Design and Implementation of an Efficient I/O Method for a Real-time User Level Thread Library Kota ABE
Toshio MATSUURA Media Center Osaka City University Osaka 558-8585, Japan
Keiichi YASUMOTO Faculty of Economics Shiga University Shiga 522-8522, Japan
Teruo HIGASHINO Graduate School of Engineering Science Osaka University Osaka 560-8531, Japan
Abstract We have developed a portable user-level thread library RT-PTL on UNIX, which is intended to be used for soft realtime processings, such as multimedia systems. A user-level thread is known to be more efficient than a kernel-level one because of its small context switch overhead. However, user-level thread has a restriction that if one thread issues a system call that forces the calling process to be entirely blocked (such as disk I/O operation), no other thread is runnable until the system call has completed. This characteristic is undesirable for real-time processing. In this article, we have shown a method to overcome this restriction. Using this method, if one thread requests a system call such as disk I/O operation, only the thread that issues the request is blocked and other threads can continue execution. We have implemented this method and have confirmed by some experiments that the method is widely usable and is also efficient.

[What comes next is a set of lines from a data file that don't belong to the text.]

Lemma SnakeCheckDeath_pure (p : option loc) (d : snakeDirection) (w w' : World)
    (r : bool) :
  SnakeCheckDeath p d w = Ok r w' -> w' = w.
Proof.
  unfold SnakeCheckDeath, SnakeGetNextPos, get_game. intros H.
  apply bind_Ok in H as ([x y] & w1 & H1 & H).
  apply bind_Ok in H1 as (g & w2 & [= <- <-] & H1).
  apply bind_Ok in H1 as (b & w3 & Hb & H1).
  apply deref_Ok in Hb as [-> _].
  destruct (Body.Head b); [discriminate|]. injection H1 as _ <-.
  apply bind_Ok in H as (g' & w4 & [= <- <-] & H).
  apply bind_Ok in H as (a & w5 & Ha & H).
  apply deref_Ok in Ha as [-> _].
  destruct (Body.Head a) as [|? [|? ?]]; try discriminate.
  now injection H.
Qed.

Lemma occupies_spec (x y : Z) (segs : list Seg.SnakeBodySegment) :
  occupies x y segs = true <-> exists seg, seg ∈ segs /\ (Seg.x seg, Seg.y seg) = (x, y).
Proof.
  unfold occupies. rewrite existsb_exists. split.
  - intros (seg & Hin & Hxy). exists seg. split; [now apply list_elem_of_In|].
    apply andb_true_iff in Hxy as [Hx%Z.eqb_eq Hy%Z.eqb_eq]. congruence.
  - intros (seg & Hin & [= Hx Hy]). exists seg. split; [now apply list_elem_of_In|].
    apply andb_true_iff. split; now apply Z.eqb_eq.
Qed.

(* decide the comparisons of a goal, innermost first *)
Ltac no_if t :=
  lazymatch t with
  | context [if _ then _ else _] => fail
  | _ => idtac
  end.

Ltac decide_bounds :=
  repeat match goal with
  | |- context [?a <? ?b] =>
      no_if a; no_if b; destruct (Z.ltb_spec a b); try lia
  | |- context [?a >? ?b] =>
      no_if a; no_if b; rewrite (Z.gtb_ltb a b);
      destruct (Z.ltb_spec b a); try lia
  end; try reflexivity.

(* On a board that fits Go's int, from a head on the board, [next_pos] is one
   step on the torus. *)
Lemma next_pos_torus (width height : Z) (h : Seg.SnakeBodySegment) (d : snakeDirection) :
  0 < width <= GoInt.max_int -> 0 < height <= GoInt.max_int ->
  0 <= Seg.x h < width -> 0 <= Seg.y h < height ->
  next_pos width height h d
  = match d with
    | UP => (Seg.x h, (Seg.y h - 1) mod height)
    | DOWN => (Seg.x h, (Seg.y h + 1) mod height)
    | LEFT => ((Seg.x h - 1) mod width, Seg.y h)
    | RIGHT => ((Seg.x h + 1) mod width, Seg.y h)
    end.
Proof.
  unfold GoInt.max_int. intros Hw Hh Hx Hy. unfold next_pos.
  assert (Hm1 : forall n, 0 < n -> (0 - 1) mod n = n - 1).
  { intros n Hn. replace (0 - 1) with (n - 1 + (-1) * n) by lia.
    rewrite Z.mod_add by lia. apply Z.mod_small. lia. }
  assert (Hn0 : forall n, 0 < n -> (n - 1 + 1) mod n = 0).
  { intros n Hn. replace (n - 1 + 1) with (0 + 1 * n) by lia.
    rewrite Z.mod_add by lia. apply Z.mod_small. lia. }
  destruct d; go_int.
  - destruct (Z.eq_dec (Seg.y h) 0) as [E|E].
    + rewrite E, Hm1 by lia.
      decide_bounds.
    + rewrite (Z.mod_small (Seg.y h - 1)) by lia.
      decide_bounds.
  - destruct (Z.eq_dec (Seg.y h) (height - 1)) as [E|E].
    + rewrite E, Hn0 by lia.
      decide_bounds.
    + rewrite (Z.mod_small (Seg.y h + 1)) by lia.
      decide_bounds.
  - destruct (Z.eq_dec (Seg.x h) 0) as [E|E].
    + rewrite E, Hm1 by lia.
      decide_bounds.
    + rewrite (Z.mod_small (Seg.x h - 1)) by lia.
      decide_bounds.
  - destruct (Z.eq_dec (Seg.x h) (width - 1)) as [E|E].
    + rewrite E, Hn0 by lia.
      decide_bounds.
    + rewrite (Z.mod_small (Seg.x h + 1)) by lia.
      decide_bounds.
Qed.

(** ** Spawning *)

(** C5: for every x and y, [SpawnSnake] returns (it cannot panic and has no
    loop) a new body, aliasing no existing one, of length 3 with the segments
    (x, y), (x, y+1), (x, y+2) from the head on, all facing UP, tiled
    SnakeHeadUp, SnakeBodyUp, SnakeTailUp.  The sums are Go's int sums, which
    are the mathematical ones as long as y+2 is an int. *)
Theorem SpawnSnake_three_segments_up (x y : Z) (w : World) :
  exists l : loc,
    heap w !! l = None /\
    SpawnSnake x y w
    = Ok l (set_heap
              (<[l := Body.mk [Seg.mk x y UP SnakeHeadUp false;
                               Seg.mk x (GoInt.add y 1) UP SnakeBodyUp false;
                               Seg.mk x (GoInt.add y 2) UP SnakeTailUp false]
                              false 3]> (heap w)) w) /\
    (GoInt.min_int <= y <= GoInt.max_int - 2 ->
     GoInt.add y 1 = y + 1 /\ GoInt.add y 2 = y + 2).
Proof.
  exists (fresh (dom (heap w))). split; [|split].
  - apply not_elem_of_dom, is_fresh.
  - reflexivity.
  - unfold GoInt.min_int, GoInt.max_int. intros Hy. now go_int.
Qed.

Lemma SpawnSnake_three_segments_up_witness :
  GoInt.add 10 1 = 11 /\ GoInt.add 10 2 = 12.
Proof.
  destruct (SpawnSnake_three_segments_up 13 10 playing_curled) as (l & _ & _ & H).
  apply H. unfold GoInt.min_int, GoInt.max_int. lia.
Defined.

(** ** Self-collision *)

(** C1: in the playing phase, where the body handed to [SnakeCheckDeath] is
    the game's own snake, the check returns true exactly when the cell the head
    would move to ([next_pos], the wrapped step of [next_pos_torus]) is the
    cell of a segment behind the head; the last segment counts, although the
    move would vacate it.  The snake has a segment behind its head in every
    state of a player session ([snake_ok_tail], [Update_snake_ok]). *)
Theorem SnakeCheckDeath_playing (w : World) (p : loc) (b : Body.SnakeBody)
    (h : Seg.SnakeBodySegment) (t : list Seg.SnakeBodySegment) (d : snakeDirection) :
  G.state (game w) = StateInGame ->
  G.SnakeBody (game w) = Some p ->
  heap w !! p = Some b ->
  Body.Head b = h :: t -> t <> [] ->
  exists r : bool,
    SnakeCheckDeath (G.SnakeBody (game w)) d w = Ok r w /\
    (r = true <->
     exists s, s ∈ t /\
       (Seg.x s, Seg.y s) = next_pos (G.width (game w)) (G.height (game w)) h d) /\
    (forall tl, last t = Some tl ->
       (Seg.x tl, Seg.y tl) = next_pos (G.width (game w)) (G.height (game w)) h d ->
       r = true).
Proof.
  intros _ Hp Hb Hh Ht. destruct t as [|s t]; [congruence|]. rewrite Hp.
  rewrite (SnakeCheckDeath_scan w p p b b h h s (s :: t) t d Hb Hh Hp Hb Hh).
  destruct (next_pos _ _ h d) as [x y]. eexists. split; [reflexivity|].
  split; [apply occupies_spec|].
  intros tl Htl Hxy. apply occupies_spec. exists tl. split; [|exact Hxy].
  now apply last_Some_elem_of.
Qed.

Lemma SnakeCheckDeath_playing_witness :
  exists r : bool,
    SnakeCheckDeath (Some 1%positive) LEFT playing_curled = Ok r playing_curled /\
    (r = true <->
     exists s, s ∈ [seg 5 6 RIGHT SnakeBendLU; seg 4 6 DOWN SnakeBendRD;
                    seg 4 5 DOWN SnakeTailDown] /\
       (Seg.x s, Seg.y s) = (4, 5)) /\
    (forall tl, Some (seg 4 5 DOWN SnakeTailDown) = Some tl ->
       (Seg.x tl, Seg.y tl) = (4, 5) -> r = true).
Proof.
  apply (SnakeCheckDeath_playing playing_curled 1%positive curled
           (seg 5 5 UP SnakeHeadUp)
           [seg 5 6 RIGHT SnakeBendLU; seg 4 6 DOWN SnakeBendRD;
            seg 4 5 DOWN SnakeTailDown] LEFT);
    [reflexivity | reflexivity | reflexivity | reflexivity | discriminate].
Defined.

1. Introduction Multimedia systems which handle video and audio streams require real-timeness. Moreover, to handle multiple data streams concurrently, they must also have a capability of efficient concurrent processing. In general, to handle concurrent processing, it is known that multi-threaded programs are more efficient than traditional programs consisting of multiple single-threaded processes because of its smaller context switch and interprocess communication overhead. Thus, this characteristic of multi-threading is suitable for real-time processing. Some real-time operating systems such as RT-Mach provide real-time threads. However, unfortunately, these real-time operating systems are not so popular as UNIXes. Therefore, such real-time threads cannot be widely used.
For this reason, we have developed a real-time threads mechanism RT-PTL atop of general UNIX. To obtain portability and efficiency, RT-PTL adopts a user level thread mechanism. In user level thread mechanism, all thread controls are done in user level library codes and no kernel modification is required. Because general UNIX does not guarantee real-timeness, RT-PTL is designed to use for soft realtime processing and performs with best-effort policy. This property is still useful in some areas such as multimedia systems. RT-PTL is based on our previous work, PTL. The main characteristics of PTL are (1) portability (CPU independent under BSD UNIX); (2) based on POSIX 1003.1c (Pthread), standard application programming interface; and (3) provision of preemptive scheduling. PTL is stable and freely available. We have used PTL for our LOTOS compiler’s runtime support. In addition to all functions of PTL, RT-PTL has the following capabilities: (1) EDF (Earliest Deadline First) scheduling and (2) deadline miss detection mechanism. However, user level thread mechanisms has a restriction that if a thread issues a system call which takes some time to complete, whole the process is blocked until the system call is completed. Therefore, once a thread issues such a system call, no other threads can proceed with its execution while the system call is in progress. Especially, system calls for disk I/O operations take a long time to complete because it may wait for physical I/O devices (on NFS, it waits for NFS server’s response). Owing to this characteristic, user level threads can be restrictively applied even for soft real-time systems. In this paper, we propose an effective method to avoid blocking in file I/O operations under user level thread mechanisms. We have implemented the method and integrated into RT-PTL. We call it PTL-N. PTL-N remains the same portability level as RT-PTL. And PTL-N is compatible with RT-PTL so that any programs running under RT-PTL can also run under PTL-N without any modifications (trans-
parency). Under PTL-N, each I/O operation does not block the process. This is done by preparing an I/O server process separately, which is dedicated to I/O operations. Generally, this process separation introduces communication overhead between processes. However, we have developed a method to decrease this overhead. Through experiments, we have confirmed quantitatively that avoidance of I/O blocking yields good results. Process blocking can be avoided, and nearly 90% of I/O time is usable for other threads. And the effect of decreasing the communication overhead shows that I/O performance with PTL-N is comparable to a normal method without PTL-N.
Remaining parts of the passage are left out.